The higher THC dose delayed drinking initiation
The 7.2% THC dose increased the amount of time participants took to begin drinking compared to placebo (33.4 vs. 22.5 minutes, respectively). The 3.1% THC dose did not affect drinking initiation, and there was no significant difference between the active doses.
Smoking cannabis containing 3.1% or 7.2% THC reduced short-term alcohol consumption relative to placebo. This suggests that THC could help suppress drinking and, conversely, that alcohol intake may increase in the absence of cannabis as a compensatory behavior. Compared to placebo, neither active dose affected alcohol craving, but the higher dose reduced the immediate urge to drink and delayed drinking. Although this study provides preliminary evidence that smoking cannabis may reduce alcohol consumption, the findings are limited to acute effects in a tightly controlled laboratory setting among non-treatment-seeking adults. Additionally, half met criteria for alcohol use disorder, but the study did not specify the proportions of mild, moderate, and severe levels of the disorder. So, it is unclear whether these results would apply to individuals with addiction – i.e., on the more severe end of the spectrum. Also, it is unknown whether the effects would replicate over longer periods, in naturalistic settings, or in other populations. In other words, we do not know whether THC can serve as a real-world long-term aid to help people with severe alcohol use-related problems to stop their alcohol use. Finally, the THC content in this study was lower than the typical content for cannabis sold in recreational cannabis dispensaries (15-25% THC or more). It is possible that higher THC content would lead to a greater effect on reduced alcohol use; it is also possible that higher THC content could reduce inhibitions and impair judgment to a greater degree leading to increased alcohol use or lead to a new onset cannabis use disorder if used as a long-term solution. Overall, while these results are interesting, it remains unclear whether cannabis might be recommended as an alcohol “quit aid” or tool to reduce harms associated with alcohol based on this study alone.
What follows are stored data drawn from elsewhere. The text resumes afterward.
(** * Cost and ROI derivation of the cloud migration planner

    A shallow embedding of the cost engine of
    [frontend/static/js/main.js]: the strategy and complexity tables
    ([getBaselineMigrationCost], [getComplexityMultiplier]), the per-server
    calculation ([calculateServerCosts] and its three helpers), the
    portfolio aggregation ([processServerCosts]), the figures derived in
    [displayCostAnalysis], and the control flow of
    [displayMigrationRoadmap]; and, around it, of the byte formatter
    ([formatBytes]), the badge class tables ([getComplexityClass],
    [getRiskClass]), the server cards and the cost chart
    ([displayServerAnalysis], [createCostChart]), and the page under
    [displayResults] and the submit handler.

    JavaScript numbers are IEEE-754 binary64 values; they are modelled by
    Rocq's primitive [float], whose operations are the same binary64
    operations (round to nearest, ties to even) and are specified by
    [SpecFloat] through [FloatAxioms].  Objects of the payload are records
    with the fields the code reads; the two lookup tables are object
    literals, read through their prototype chain; the generated HTML is
    kept as the data it is made of. *)

From Stdlib Require Import ZArith Lia Floats Uint63.
From stdpp Require Import gmap strings list fin_maps.

Set Warnings "-inexact-float".

Open Scope string_scope.

(** ** JavaScript values and completions *)

Module JS.

(** What a property read on one of the two lookup tables can produce: a
    number stored in the table itself, or a member inherited from
    [Object.prototype] (a function, or the prototype object for
    [__proto__]). *)
Inductive value : Type :=
| Num (x : float)
| Inherited (name : string).

(** The own property names of [Object.prototype]. *)
Definition object_prototype_names : list string :=
  [ "constructor"; "hasOwnProperty"; "isPrototypeOf";
    "propertyIsEnumerable"; "toLocaleString"; "toString"; "valueOf";
    "__proto__"; "__defineGetter__"; "__defineSetter__";
    "__lookupGetter__"; "__lookupSetter__" ].

(** [obj[key]] for an object literal [obj] whose own properties are the
    numbers of [own]: the own property when there is one, else the
    property of [Object.prototype] of that name, else [undefined]
    ([None]). *)
Definition get (own : gmap string float) (key : string) : option value :=
  match own !! key with
  | Some x => Some (Num x)
  | None =>
      if bool_decide (key ∈ object_prototype_names)
      then Some (Inherited key)
      else None
  end.

(** [ToBoolean]: a number is falsy when it is [0], [-0] or [NaN];
    functions and objects are truthy. *)
Definition truthy (v : value) : bool :=
  match v with
  | Num x => negb (PrimFloat.is_zero x || PrimFloat.is_nan x)
  | Inherited _ => true
  end.

(** [a || b] where [a] may be [undefined]. *)
Definition or_else (a : option value) (b : value) : value :=
  match a with
  | Some v => if truthy v then v else b
  | None => b
  end.

(** [ToNumber]: functions and plain objects convert to [NaN]. *)
Definition to_number (v : value) : float :=
  match v with
  | Num x => x
  | Inherited _ => PrimFloat.nan
  end.

(** The [*] operator. *)
Definition mul (a b : value) : float := (to_number a * to_number b)%float.

(** How a call ends: with a value, or with a thrown error.  [TypeError]
    is what reading a property of [undefined] raises; [EmptyPortfolio] and
    [DivisionByZero] are the error conditions the specification names, and
    no statement of the program raises them. *)
Inductive error : Type :=
| EmptyPortfolio
| DivisionByZero
| TypeError.

Inductive completion (A : Type) : Type :=
| Return (a : A)
| Throw (e : error).
Arguments Return {A} a.
Arguments Throw {A} e.

End JS.

(** ** Input records *)

Record Cpu := { cores : float; utilization : float }.
Record Space := { total : float; used : float }.
Record Metrics := { cpu : Cpu; memory : Space; storage : Space }.
Record NetworkUtilization := { bandwidth : float; averageUsage : float }.

Record ServerData := {
  serverId : string;
  serverName : string;
  applications : list string;
  metrics : Metrics;
  networkUtilization : NetworkUtilization
}.

Record MigrationStrategy := {
  strategy : string;
  description : string;
  aws_services : list string
}.

Record Complexity := { level : string; percentage : float }.

Record Server := {
  serverData : ServerData;
  migrationStrategy : MigrationStrategy;
  complexity : Complexity
}.

(** ** Cost model *)

Definition baseline_costs : gmap string float :=
  {[ "Rehost" := 500000%float;
     "Replatform" := 1000000%float;
     "Refactor" := 2000000%float ]}.

(** [costs[strategy] || costs.Rehost] *)
Definition getBaselineMigrationCost (strategy : string) : JS.value :=
  JS.or_else (JS.get baseline_costs strategy) (JS.Num 500000%float).

Definition multipliers : gmap string float :=
  {[ "High" := 1.5%float; "Medium" := 1.2%float; "Low" := 1.0%float ]}.

(** [multipliers[level] || 1.0] *)
Definition getComplexityMultiplier (level : string) : JS.value :=
  JS.or_else (JS.get multipliers level) (JS.Num 1.0%float).

Definition calculateComputeCost (m : Metrics) : float :=
  let costPerCore := 3000%float in
  let utilizationFactor := (utilization (cpu m) / 100)%float in
  (cores (cpu m) * costPerCore * utilizationFactor)%float.

Definition calculateStorageCost (m : Metrics) : float :=
  let costPerGB := 100%float in
  let storageGB := (total (storage m) / (1024 * 1024))%float in
  (storageGB * costPerGB)%float.

Definition calculateNetworkCost (n : NetworkUtilization) : float :=
  let costPerGBBandwidth := 50%float in
  ((bandwidth n * averageUsage n / 100) * costPerGBBandwidth)%float.

Record CostBreakdown := {
  projectedMonthlyCost : float;
  currentMonthlyCost : float;
  migrationCost : float;
  savings : float
}.

Definition calculateServerCosts (server : Server) : CostBreakdown :=
  let baselineCost :=
    getBaselineMigrationCost (strategy (migrationStrategy server)) in
  let complexityMultiplier :=
    getComplexityMultiplier (level (complexity server)) in
  let computeCost := calculateComputeCost (metrics (serverData server)) in
  let storageCost := calculateStorageCost (metrics (serverData server)) in
  let networkCost :=
    calculateNetworkCost (networkUtilization (serverData server)) in
  let projected := (computeCost + storageCost + networkCost)%float in
  let current := (projected * 1.4)%float in
  {| projectedMonthlyCost := projected;
     currentMonthlyCost := current;
     migrationCost := JS.mul baselineCost complexityMultiplier;
     savings := (current - projected)%float |}.

(** ** Portfolio aggregation *)

(** [Math.ceil]: the least integer not below [x], as a double; [NaN], the
    infinities and the zeros are returned unchanged, and a negative [x]
    above [-1] gives [-0]. *)
Definition Math_ceil (x : float) : float :=
  match Prim2SF x with
  | S754_finite s m e =>
      if (0 <=? e)%Z then x
      else
        let n := (if s then - (Z.pos m / 2 ^ (- e))
                  else - ((- Z.pos m) / 2 ^ (- e)))%Z in
        if (n =? 0)%Z then (if s then neg_zero else zero)
        else if (n <? 0)%Z then (- of_uint63 (Uint63.of_Z (- n)))%float
        else of_uint63 (Uint63.of_Z n)
  | _ => x
  end.

(** The object [processServerCosts] returns.  [serverCosts] is the
    object filled with one entry per server id; it is read at the ids that
    were written. *)
Record PortfolioCostSummary := {
  totalMigrationCost : float;
  monthlyCloudCost : float;
  currentCosts : float;
  monthlySavings : float;
  roiMonths : float;
  serverCosts : gmap string CostBreakdown
}.

(** The four variables the [forEach] loop of [processServerCosts]
    updates. *)
Record Totals := {
  acc_totalMigrationCost : float;
  acc_monthlyCloudCost : float;
  acc_currentCosts : float;
  acc_serverCosts : gmap string CostBreakdown
}.

Definition initial_totals : Totals :=
  {| acc_totalMigrationCost := 0;
     acc_monthlyCloudCost := 0;
     acc_currentCosts := 0;
     acc_serverCosts := ∅ |}.

(** One iteration of the loop body.  The object [serverCosts] is kept as
    the map of what a read [serverCosts[id]] gives at the ids the loop has
    written.  At the id ["__proto__"] the assignment sets the prototype of
    the object instead of adding a key, and a read at ["__proto__"] gives
    the prototype back, so at that id too a read gives the breakdown last
    written.  The map says nothing of the keys the object owns, nor of a
    read at an id no server carries. *)
Definition add_server (acc : Totals) (server : Server) : Totals :=
  let costs := calculateServerCosts server in
  {| acc_serverCosts :=
       <[ serverId (serverData server) := costs ]> (acc_serverCosts acc);
     acc_totalMigrationCost :=
       (acc_totalMigrationCost acc + migrationCost costs)%float;
     acc_monthlyCloudCost :=
       (acc_monthlyCloudCost acc + projectedMonthlyCost costs)%float;
     acc_currentCosts :=
       (acc_currentCosts acc + currentMonthlyCost costs)%float |}.

Definition processServerCosts (servers : list Server) : PortfolioCostSummary :=
  let acc := fold_left add_server servers initial_totals in
  let monthlySavings :=
    (acc_currentCosts acc - acc_monthlyCloudCost acc)%float in
  let roiMonths :=
    if (0 <? monthlySavings)%float
    then Math_ceil (acc_totalMigrationCost acc / monthlySavings)%float
    else 0%float in
  {| totalMigrationCost := acc_totalMigrationCost acc;
     monthlyCloudCost := acc_monthlyCloudCost acc;
     currentCosts := acc_currentCosts acc;
     monthlySavings := monthlySavings;
     roiMonths := roiMonths;
     serverCosts := acc_serverCosts acc |}.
Smoking cannabis could reduce alcohol consumption acutely and may have some beneficial effects on urges to drink. Given the lab-based nature of the study with non-treatment seeking individuals and lower THC content than for cannabis typically sold in recreational dispensaries, further research is needed before drawing conclusions or making any clinical recommendations about substituting cannabis for alcohol or adopting it as a tool to reduce harms associated with alcohol.
Metrik, J., Aston, E. R., Gunn, R. L., Swift, R., MacKillop, J., & Kahler, C. W. (2026). Acute effects of cannabis on alcohol craving and consumption: A randomized controlled crossover trial. The American Journal of Psychiatry, 183(2), 134-143. doi: 10.1176/appi.ajp.20250115.